-- Given records --

(* ===== verification/BillingExpr.v ===== *)
(** * Request rules and price tables of the editor

    Models [billing-expr.ts]: the variable registry, the adapters from
    compiled expressions to price tables, and the request-rule editor (the
    parser of rule texts, their construction, and the separation of rules
    from the base expression).

    The regular expressions of the source are anchored and deterministic:
    each character class is followed by a literal outside the class, so a
    match is a left-to-right scan.  [lit], [take_class] and their sequencing
    spell them out. *)
From stdpp Require Import base list option numbers sets.
From Stdlib Require Import ZArith SpecFloat Lia.
From S2P Require Import Prelude.
From S2P Require Import JsString.
From S2P Require Import JsNumber.
From S2P Require Import Syntax.
From S2P Require Import Parser.
From S2P Require Import Compile.
From S2P Require Import Runtime.
From S2P Require Import Structure.
From S2P Require Import Display.
From S2P Require Import Json.

(** ** Variable registry *)

Inductive var_side : Type := SideInput | SideOutput | SideCondition.

Record BillingVar : Type := {
  key : bvar;
  field : option jsstr;
  tierField : option jsstr;
  label : jsstr;
  shortLabel : jsstr;
  side : var_side;
  isBase : bool;
  isConditionOnly : bool;
  group : option jsstr
}.

Definition BILLING_VARS : list BillingVar :=
  [ {| key := Vp; field := Some (js "inputPrice"); tierField := Some (js "input_unit_cost");
       label := js "Input price"; shortLabel := js "Input"; side := SideInput;
       isBase := true; isConditionOnly := false; group := None |};
    {| key := Vc; field := Some (js "outputPrice"); tierField := Some (js "output_unit_cost");
       label := js "Completion price"; shortLabel := js "Output"; side := SideOutput;
       isBase := true; isConditionOnly := false; group := None |};
    {| key := Vlen; field := None; tierField := None;
       label := js "Input length"; shortLabel := js "Length"; side := SideCondition;
       isBase := false; isConditionOnly := true; group := None |};
    {| key := Vcr; field := Some (js "cacheReadPrice"); tierField := Some (js "cache_read_unit_cost");
       label := js "Cache read price"; shortLabel := js "Cache Read"; side := SideInput;
       isBase := false; isConditionOnly := false; group := Some (js "cache") |};
    {| key := Vcc; field := Some (js "cacheCreatePrice"); tierField := Some (js "cache_create_unit_cost");
       label := js "Cache create price"; shortLabel := js "Cache Write"; side := SideInput;
       isBase := false; isConditionOnly := false; group := Some (js "cache") |};
    {| key := Vimg_cr; field := Some (js "imageCachePrice"); tierField := Some (js "image_cache_unit_cost");
       label := js "Image cache input price"; shortLabel := js "Image Cache"; side := SideInput;
       isBase := false; isConditionOnly := false; group := Some (js "cache") |};
    {| key := Vcc1h; field := Some (js "cacheCreate1hPrice");
       tierField := Some (js "cache_create_1h_unit_cost");
       label := js "Cache create (1h) price"; shortLabel := js "Cache Write (1h)"; side := SideInput;
       isBase := false; isConditionOnly := false; group := Some (js "cache") |};
    {| key := Vimg; field := Some (js "imagePrice"); tierField := Some (js "image_unit_cost");
       label := js "Image input price"; shortLabel := js "Image In"; side := SideInput;
       isBase := false; isConditionOnly := false; group := Some (js "media") |};
    {| key := Vimg_o; field := Some (js "imageOutputPrice"); tierField := Some (js "image_output_unit_cost");
       label := js "Image output price"; shortLabel := js "Image Out"; side := SideOutput;
       isBase := false; isConditionOnly := false; group := Some (js "media") |};
    {| key := Vai; field := Some (js "audioInputPrice"); tierField := Some (js "audio_input_unit_cost");
       label := js "Audio input price"; shortLabel := js "Audio In"; side := SideInput;
       isBase := false; isConditionOnly := false; group := Some (js "media") |};
    {| key := Vao; field := Some (js "audioOutputPrice"); tierField := Some (js "audio_output_unit_cost");
       label := js "Audio output price"; shortLabel := js "Audio Out"; side := SideOutput;
       isBase := false; isConditionOnly := false; group := Some (js "media") |} ].

Definition BILLING_PRICING_VARS : list BillingVar :=
  List.filter (λ v, negb (isConditionOnly v)) BILLING_VARS.
Definition BILLING_CONDITION_VARS : list bvar :=
  map key (List.filter (λ v, isBase v || isConditionOnly v) BILLING_VARS).
Definition BILLING_EXTRA_VARS : list BillingVar :=
  List.filter (λ v, negb (isBase v) && negb (isConditionOnly v)) BILLING_VARS.

Definition BILLING_VAR_KEY_TO_FIELD (v : bvar) : option jsstr :=
  match List.find (λ w, bool_decide (key w = v)) BILLING_PRICING_VARS with
  | Some w => field w
  | None => None
  end.

(** [{ field, exprVar }] for each extra variable. *)
Definition BILLING_CACHE_VAR_MAP : list (jsstr * bvar) :=
  map (λ v, (default [] (tierField v), key v)) BILLING_EXTRA_VARS.

(** ** Price tables *)

Record ParsedTier : Type := {
  pt_label : jsstr;
  pt_imageCount : bool;
  pt_conditions : list TokenTierCondition;
  pt_request : option (option num);       (** [billingUnit: 'request', fixedPrice] *)
  pt_conditionText : option jsstr;
  pt_prices : list (jsstr * num)          (** the price fields *)
}.

Definition mapTokenTier (t : TokenTier) : ParsedTier :=
  {| pt_label := t_label t;
     pt_imageCount := t_imageCount t;
     pt_conditions := t_conditions t;
     pt_request := match t_billingUnit t with URequest => Some (t_fixedPrice t) | UToken => None end;
     pt_conditionText := match t_conditionText t with
                         | Some [] | None => None
                         | Some text => Some text
                         end;
     pt_prices := map (λ '(v, price), (default (js "undefined") (BILLING_VAR_KEY_TO_FIELD v), price))
                    (t_prices t) |}.

(** [x ?? fallback] and [x ? ... : fallback] on a reader's [null]. *)
Definition null_or {A} (r : reader A) (fallback : result exn A) : result exn A :=
  match r with
  | Ok a => Ok a
  | Err None => fallback
  | Err (Some e) => Err e
  end.

Section tables.
Context {host : Host}.

Definition parseTiersFromExpr (exprStr : jsstr) : result exn (list ParsedTier) :=
  match exprStr with
  | [] => Ok []
  | _ =>
      match compile exprStr with
      | Err _ => Ok []
      | Ok compiled =>
          null_or (map mapTokenTier <$> readTokenTierChain (c_ast compiled))
            (null_or ((λ r, map (λ t, mapTokenTier (tt_tier t)) r.1) <$>
                        readTimeTokenPricing exprStr None) (Ok []))
      end
  end.

Definition getCurrentTimePricingTiers (exprStr : jsstr) (now : date)
    : result exn (option (list ParsedTier)) :=
  null_or ((λ r, Some (map (λ t, mapTokenTier (tt_tier t)) r.2)) <$>
             readTimeTokenPricing exprStr (Some now)) (Ok None).
End tables.

(** The three passes of [normalizeTierLabel] before lower-casing: a relation
    sign, ASCII or full-width, with an optional equals sign. *)
Definition is_equals (c : N) : bool := (c =? 61)%N || (c =? 65309)%N.

Fixpoint replace_sign (ascii wide composed : N) (s : jsstr) : jsstr :=
  match s with
  | [] => []
  | c :: s1 =>
      if (c =? ascii)%N || (c =? wide)%N then
        match s1 with
        | d :: s2 => if is_equals d then ascii :: replace_sign ascii wide composed s2
                     else ascii :: replace_sign ascii wide composed s1
        | [] => [ascii]
        end
      else if (c =? composed)%N then ascii :: replace_sign ascii wide composed s1
      else c :: replace_sign ascii wide composed s1
  end.

Definition normalizeTierLabel {host : Host} (label : option jsstr) : jsstr :=
  match label with
  | None | Some [] => []
  | Some label =>
      let s := replace_sign 60 65308 8804 label in
      let s := replace_sign 62 65310 8805 s in
      to_lower_case (List.filter (λ c, negb (is_space c)) s)
  end.

(** ** Request conditions *)

Definition MATCH_EQ : jsstr := js "eq".
Definition MATCH_CONTAINS : jsstr := js "contains".
Definition MATCH_GT : jsstr := js "gt".
Definition MATCH_GTE : jsstr := js "gte".
Definition MATCH_LT : jsstr := js "lt".
Definition MATCH_LTE : jsstr := js "lte".
Definition MATCH_EXISTS : jsstr := js "exists".
Definition MATCH_RANGE : jsstr := js "range".

Definition COMMON_TIMEZONES : list (jsstr * jsstr) :=
  [(js "Asia/Shanghai", js "UTC+8 Shanghai (Asia/Shanghai)");
   (js "UTC", js "UTC");
   (js "America/New_York", js "UTC-5 New York (America/New_York)");
   (js "America/Los_Angeles", js "UTC-8 Los Angeles (America/Los_Angeles)");
   (js "America/Chicago", js "UTC-6 Chicago (America/Chicago)");
   (js "Europe/London", js "UTC+0 London (Europe/London)");
   (js "Europe/Berlin", js "UTC+1 Berlin (Europe/Berlin)");
   (js "Asia/Tokyo", js "UTC+9 Tokyo (Asia/Tokyo)");
   (js "Asia/Singapore", js "UTC+8 Singapore (Asia/Singapore)");
   (js "Asia/Seoul", js "UTC+9 Seoul (Asia/Seoul)");
   (js "Australia/Sydney", js "UTC+10 Sydney (Australia/Sydney)")].

Inductive ph_source : Type := SParam | SHeader.

Definition source_text (s : ph_source) : jsstr :=
  match s with SParam => js "param" | SHeader => js "header" end.

Inductive RequestCondition : Type :=
| TimeCondition (timeFunc : timefn) (timezone mode value rangeStart rangeEnd : jsstr)
| ParamHeaderCondition (source : ph_source) (path mode value : jsstr).

Record RequestRuleGroup : Type := {
  g_conditions : list RequestCondition;
  g_multiplier : jsstr
}.

#[global] Instance ph_source_eq_dec : EqDecision ph_source.
Proof. solve_decision. Defined.
#[global] Instance RequestCondition_eq_dec : EqDecision RequestCondition.
Proof. solve_decision. Defined.
#[global] Instance RequestRuleGroup_eq_dec : EqDecision RequestRuleGroup.
Proof. solve_decision. Defined.

(** ** Matchers *)

(** A literal of the pattern. *)
Definition lit (p s : jsstr) : option jsstr := strip_prefix p s.

(** [class+]: a non-empty maximal run. *)
Fixpoint span_class (p : N → bool) (s : jsstr) : jsstr * jsstr :=
  match s with
  | c :: s' => if p c then let '(a, r) := span_class p s' in (c :: a, r) else ([], s)
  | [] => ([], [])
  end.
Definition take_class (p : N → bool) (s : jsstr) : option (jsstr * jsstr) :=
  match span_class p s with
  | ([], _) => None
  | m => Some m
  end.

(** [$] *)
Definition at_end (s : jsstr) : option unit := match s with [] => Some tt | _ => None end.

Definition not_quote (c : N) : bool := negb (c =? DQUOTE)%N.
(** [[\d.eE+-]] *)
Definition number_char (c : N) : bool :=
  is_digit c || (c =? 46)%N || (c =? 101)%N || (c =? 69)%N || (c =? 43)%N || (c =? 45)%N.

(** The first alternative that is a prefix. *)
Definition one_of {A} (text : A → jsstr) (l : list A) (s : jsstr) : option (A * jsstr) :=
  (fix go l :=
     match l with
     | [] => None
     | a :: l => match lit (text a) s with Some r => Some (a, r) | None => go l end
     end) l.

Definition quote_text : jsstr := [DQUOTE].

(** A parenthesised quoted argument without quotes inside, after the name. *)
Definition match_argument (s : jsstr) : option (jsstr * jsstr) :=
  s ← lit (js "(" ++ quote_text) s;
  '(arg, s) ← take_class not_quote s;
  s ← lit (quote_text ++ js ")") s;
  Some (arg, s).

Definition NUMERIC_LITERAL (text : jsstr) : bool :=
  let t := match text with 45%N :: t => t | _ => text end in
  match scan_decimal t with Some (_, []) => true | _ => false end.

Definition TIME_FUNC_RANGES (f : timefn) : num * num :=
  match f with
  | Hour => (nZ 0, nZ 23) | Minute => (nZ 0, nZ 59) | Weekday => (nZ 0, nZ 6)
  | Month => (nZ 1, nZ 12) | Day => (nZ 1, nZ 31)
  end.

Definition isTimeValueInRange (f : timefn) (text : jsstr) : bool :=
  if negb (NUMERIC_LITERAL text) then false
  else
    let value := number_of_string text in
    if negb (is_integer value) then false
    else let '(min, max) := TIME_FUNC_RANGES f in ngeb value min && nleb value max.

(** [fn("tz") >= a && fn("tz") < b] or with [||], up to the end [close]. *)
Definition match_time_range (close : jsstr) (s : jsstr) : option (timefn * jsstr * jsstr * jsstr) :=
  '(f, s) ← one_of timefn_text TIME_FUNCTIONS s;
  '(tz, s) ← match_argument s;
  s ← lit (js " >= ") s;
  '(a, s) ← take_class number_char s;
  s ← lit (js " ") s;
  s ← match lit (js "&&") s with Some r => Some r | None => lit (js "||") s end;
  s ← lit (js " " ++ timefn_text f ++ js "(" ++ quote_text ++ tz ++ quote_text ++ js ") < ") s;
  '(b, s) ← take_class number_char s;
  s ← lit close s;
  _ ← at_end s;
  Some (f, tz, a, b).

-- Prompt --
The reply should be nothing but the number of lines in the listing above that include "negb".

-- Answer section --
6